Your output should be the line with "match blocks with" and all following lines of the data below, through the end, repeated exactly.
--
(* ===== verification/PhyRateMatching.v ===== *)
(** * Interleaving and rate matching of the turbo code (openair1/PHY/CODING/lte_rate_matching.c)

    The sub-block interleaver and its inverse, the dummy buffer by which the receiver knows where the sender has
    no bits, the selection of bits for transmission and the accumulation of soft bits.  A pointer into the middle
    of a buffer ([d], behind 96 NULL bits) is the buffer and the index it points to. *)

From S2P Require Import Prelude.

Definition LTE_NULL : Z := 2.
Definition bitrev : list Z := [0;16;8;24;4;20;12;28;2;18;10;26;6;22;14;30;1;17;9;25;5;21;13;29;3;19;11;27;7;23;15;31].
Definition bitrev_x3 : list Z := [0;48;24;72;12;60;36;84;6;54;30;78;18;66;42;90;3;51;27;75;15;63;39;87;9;57;33;81;21;69;45;93].
Definition c_div (a b : Z) : res Z := if b =? 0 then Err UndefinedBehaviour else Ok (a / b).
Definition c_mod (a b : Z) : res Z := if b =? 0 then Err UndefinedBehaviour else Ok (a mod b).
Definition cmin (a b : Z) : Z := if a <? b then a else b.

(** The rows of the interleaver's matrix, which has 32 columns. *)
Definition RTC_of (D : Z) : Z :=
  let RTC := Z.shiftr D 5 in
  if Z.land D 31 >? 0 then u32 (RTC + 1) else RTC.

(** ** The sender's interleaver *)
Fixpoint interleave_rows (n : nat) (d : list Z) (d1 d2 d3 Kpi index3 k k2 : Z) (w : list Z) : res (Z * Z * list Z) :=
  match n with
  | O => Ok (k, k2, w)
  | S n =>
      x ← array_get d (d1 + index3);
      w ← array_set w k x;
      y ← array_get d (d2 + index3);
      w ← array_set w (Kpi + k2) y;
      z ← array_get d (d3 + index3);
      w ← array_set w (Kpi + 1 + k2) z;
      interleave_rows n d d1 d2 d3 Kpi (index3 + 96) (k + 1) (k2 + 2) w
  end.
Fixpoint interleave_cols (cols : list Z) (RTC : Z) (d : list Z) (d1 d2 d3 Kpi k k2 : Z) (w : list Z) : res (Z * Z * list Z) :=
  match cols with
  | [] => Ok (k, k2, w)
  | index3 :: cols =>
      '(k, k2, w) ← interleave_rows (Z.to_nat RTC) d d1 d2 d3 Kpi index3 k k2 w;
      interleave_cols cols RTC d d1 d2 d3 Kpi k k2 w
  end.
(** [base]: where [d] points to. *)
Definition sub_block_interleaving_turbo (D : Z) (d : list Z) (base : Z) (w : list Z) : res (Z * list Z * list Z) :=
  let RTC := RTC_of D in
  let Kpi := u32 (Z.shiftl RTC 5) in
  let ND := u32 (Kpi - D) in
  let ND3 := u32 (ND * 3) in
  x ← array_get d (base + 2);
  d ← array_set d (base + u32 (3 * D) + 2) x;
  let d1 := base - ND3 in
  let d2 := d1 + 1 in
  let d3 := d1 + 5 in
  '(_, _, w) ← interleave_cols bitrev_x3 RTC d d1 d2 d3 Kpi 0 0 w;
  w ← (if ND >? 0 then array_set w (u32 (3 * Kpi) - 1) LTE_NULL else Ok w);
  Ok (RTC, d, w).

(** ** The receiver's *)
Fixpoint deinterleave_rows (n : nat) (w : list Z) (d1 d2 d3 Kpi index3 k k2 : Z) (d : list Z) : res (Z * Z * list Z) :=
  match n with
  | O => Ok (k, k2, d)
  | S n =>
      x ← array_get w k;
      d ← array_set d (d1 + index3) x;
      y ← array_get w (Kpi + k2);
      d ← array_set d (d2 + index3) y;
      z ← array_get w (Kpi + 1 + k2);
      d ← array_set d (d3 + index3) z;
      deinterleave_rows n w d1 d2 d3 Kpi (index3 + 96) (k + 1) (k2 + 2) d
  end.
Fixpoint deinterleave_cols (cols : list Z) (RTC : Z) (w : list Z) (d1 d2 d3 Kpi k k2 : Z) (d : list Z) : res (Z * Z * list Z) :=
  match cols with
  | [] => Ok (k, k2, d)
  | index3 :: cols =>
      '(k, k2, d) ← deinterleave_rows (Z.to_nat RTC) w d1 d2 d3 Kpi index3 k k2 d;
      deinterleave_cols cols RTC w d1 d2 d3 Kpi k k2 d
  end.
Definition sub_block_deinterleaving_turbo (D : Z) (d : list Z) (base : Z) (w : list Z) : res (list Z) :=
  let RTC := RTC_of D in
  let Kpi := u32 (Z.shiftl RTC 5) in
  let ND := u32 (Kpi - D) in
  let ND3 := u32 (ND * 3) in
  let d1 := base - ND3 in
  let d2 := d1 + 1 in
  let d3 := d1 + 5 in
  '(_, _, d) ← deinterleave_cols bitrev_x3 RTC w d1 d2 d3 Kpi 0 0 d;
  Ok d.

(** ** The dummy buffer: where the sender has NULL, from the sizes only *)
Definition set_if (b : bool) (w : list Z) (i v : Z) : res (list Z) := if b then array_set w i v else Ok w.
Fixpoint dummy_cols (cols : list Z) (RTC Kpi ND F k : Z) (w : list Z) : res (list Z) :=
  match cols with
  | [] => Ok w
  | index :: cols =>
      let k2 := Z.shiftl k 1 in
      w ← set_if (index <? ND + F) w k LTE_NULL;
      w ← set_if (index <? ND + F) w (Kpi + k2) LTE_NULL;
      w ← set_if (index + 32 <? ND + F) w (k + 1) LTE_NULL;
      w ← set_if (index + 32 <? ND + F) w (Kpi + 2 + k2) LTE_NULL;
      w ← set_if (index + 64 <? ND + F) w (k + 2) LTE_NULL;
      w ← set_if (index + 64 <? ND + F) w (Kpi + 4 + k2) LTE_NULL;
      w ← set_if (index + 1 <? ND) w (Kpi + 1 + k2) LTE_NULL;
      dummy_cols cols RTC Kpi ND F (k + RTC) w
  end.
Definition generate_dummy_w (D : Z) (w : list Z) (F : Z) : res (Z * list Z) :=
  let RTC := RTC_of D in
  let Kpi := u32 (Z.shiftl RTC 5) in
  let ND := u32 (Kpi - D) in
  w ← dummy_cols bitrev RTC Kpi ND F 0 w;
  w ← set_if (ND >? 0) w (u32 (3 * Kpi) - 1) LTE_NULL;
  Ok (RTC, w).

(** ** Selection of the bits *)
Record rm_params := Mk_rm { rm_G : Z; rm_C : Z; rm_Nsoft : Z; rm_Mdlharq : Z; rm_Kmimo : Z; rm_rvidx : Z; rm_Qm : Z; rm_Nl : Z }.
(** The size of the circular buffer, the number of bits of block [r], and the first index. *)
Definition rm_Ncb (p : rm_params) (RTC : Z) : res Z :=
  if rm_Mdlharq p >? 0 then
    n ← c_div (rm_Nsoft p) (rm_Kmimo p);
    Nir ← c_div n (cmin 8 (rm_Mdlharq p));
    n ← c_div Nir (rm_C p);
    Ok (cmin n (u32 (3 * Z.shiftl RTC 5)))
  else Ok (u32 (3 * Z.shiftl RTC 5)).
Definition rm_E (p : rm_params) (r : Z) : res Z :=
  g ← c_div (rm_G p) (rm_Nl p);
  Gp ← c_div g (rm_Qm p);
  GpmodC ← c_mod Gp (rm_C p);
  Ok (if r <? u32 (rm_C p - GpmodC) then u32 (rm_Nl p * rm_Qm p * (Gp / rm_C p))
      else u32 (rm_Nl p * rm_Qm p * ((if GpmodC =? 0 then 0 else 1) + Gp / rm_C p))).
Definition rm_k0 (p : rm_params) (RTC Ncb : Z) : res Z :=
  Ncbmod ← c_mod Ncb (u32 (Z.shiftl RTC 3));
  q ← c_div Ncb (u32 (Z.shiftl RTC 3));
  Ok (u32 (RTC * (2 + rm_rvidx p * ((if Ncbmod =? 0 then 0 else 1) + q) * 2))).

(** From [ind] to the end of the circular buffer, or until [E] bits are there. *)
Fixpoint rm_pass (fuel : nat) (w e : list Z) (off ind Ncb k E : Z) : res (Z * list Z) :=
  if negb ((ind <? Ncb) && (k <? E)) then Ok (k, e) else
  match fuel with
  | O => Err OutOfFuel
  | S fuel =>
      x ← array_get w ind;
      if x =? LTE_NULL then rm_pass fuel w e off (ind + 1) Ncb k E
      else
        e ← array_set e (off + k) x;
        rm_pass fuel w e off (ind + 1) Ncb (k + 1) E
  end.
Fixpoint rm_while (fuel : nat) (w e : list Z) (off Ncb k E : Z) : res (list Z) :=
  if negb (k <? E) then Ok e else
  match fuel with
  | O => Err OutOfFuel
  | S fuel =>
      '(k, e) ← rm_pass (Z.to_nat Ncb) w e off 0 Ncb k E;
      rm_while fuel w e off Ncb k E
  end.
(** [e + off] is the argument; the result is the number of bits and the buffer.  The fuel of the second loop is
    enough when some bit is not NULL. *)
Definition lte_rate_matching_turbo (p : rm_params) (RTC : Z) (w e : list Z) (off r : Z) : res (Z * list Z) :=
  Ncb ← rm_Ncb p RTC;
  _ ← assert_that (negb (Ncb >? u32 (3 * Z.shiftl RTC 5)));
  E ← rm_E p r;
  k0 ← rm_k0 p RTC Ncb;
  '(k, e) ← rm_pass (Z.to_nat Ncb) w e off k0 Ncb 0 E;
  e ← rm_while (Z.to_nat E) w e off Ncb k E;
  Ok (E, e).

(** ** Accumulation of the soft bits *)
Fixpoint rx_pass (fuel : nat) (w dummy_w soft : list Z) (off ind Ncb k E : Z) : res (Z * list Z) :=
  if negb ((ind <? Ncb) && (k <? E)) then Ok (k, w) else
  match fuel with
  | O => Err OutOfFuel
  | S fuel =>
      x ← array_get dummy_w ind;
      if x =? LTE_NULL then rx_pass fuel w dummy_w soft off (ind + 1) Ncb k E
      else
        v ← array_get w ind;
        s ← array_get soft (off + k);
        w ← array_set w ind (i16 (v + s));
        rx_pass fuel w dummy_w soft off (ind + 1) Ncb (k + 1) E
  end.
Fixpoint rx_while (fuel : nat) (w dummy_w soft : list Z) (off Ncb k E : Z) : res (list Z) :=
  if negb (k <? E) then Ok w else
  match fuel with
  | O => Err OutOfFuel
  | S fuel =>
      '(k, w) ← rx_pass (Z.to_nat Ncb) w dummy_w soft off 0 Ncb k E;
      rx_while fuel w dummy_w soft off Ncb k E
  end.
(** -1 for bad parameters; otherwise 0, with [E_out] and the buffer. *)
Definition lte_rate_matching_turbo_rx (p : rm_params) (RTC : Z) (w dummy_w soft : list Z) (off clear r : Z)
  : res (Z * option Z * list Z) :=
  if (rm_Kmimo p =? 0) || (rm_C p =? 0) || (rm_Qm p =? 0) || (rm_Nl p =? 0) then Ok (-1, None, w)
  else
    Ncb ← rm_Ncb p RTC;
    E ← rm_E p r;
    k0 ← rm_k0 p RTC Ncb;
    w ← (if clear =? 1 then mem_write w 0 (replicate (Z.to_nat Ncb) 0) else Ok w);
    '(k, w) ← rx_pass (Z.to_nat Ncb) w dummy_w soft off k0 Ncb 0 E;
    w ← rx_while (Z.to_nat E) w dummy_w soft off Ncb k E;
    Ok (0, Some E, w).
(** The loop of [dlsch_encoding] over the code blocks: their bits one behind the other in [e]. *)
Fixpoint dlsch_rate_matching (p : rm_params) (blocks : list (Z * list Z)) (r r_offset : Z) (e : list Z) : res (Z * list Z) :=
  match blocks with
  | [] => Ok (r_offset, e)
  | (RTC, w) :: blocks =>
      '(E, e) ← lte_rate_matching_turbo p RTC w e r_offset r;
      dlsch_rate_matching p blocks (r + 1) (r_offset + E) e
  end.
--
▶ [ANSWER SPACE]
  match blocks with
  | [] => Ok (r_offset, e)
  | (RTC, w) :: blocks =>
      '(E, e) ← lte_rate_matching_turbo p RTC w e r_offset r;
      dlsch_rate_matching p blocks (r + 1) (r_offset + E) e
  end.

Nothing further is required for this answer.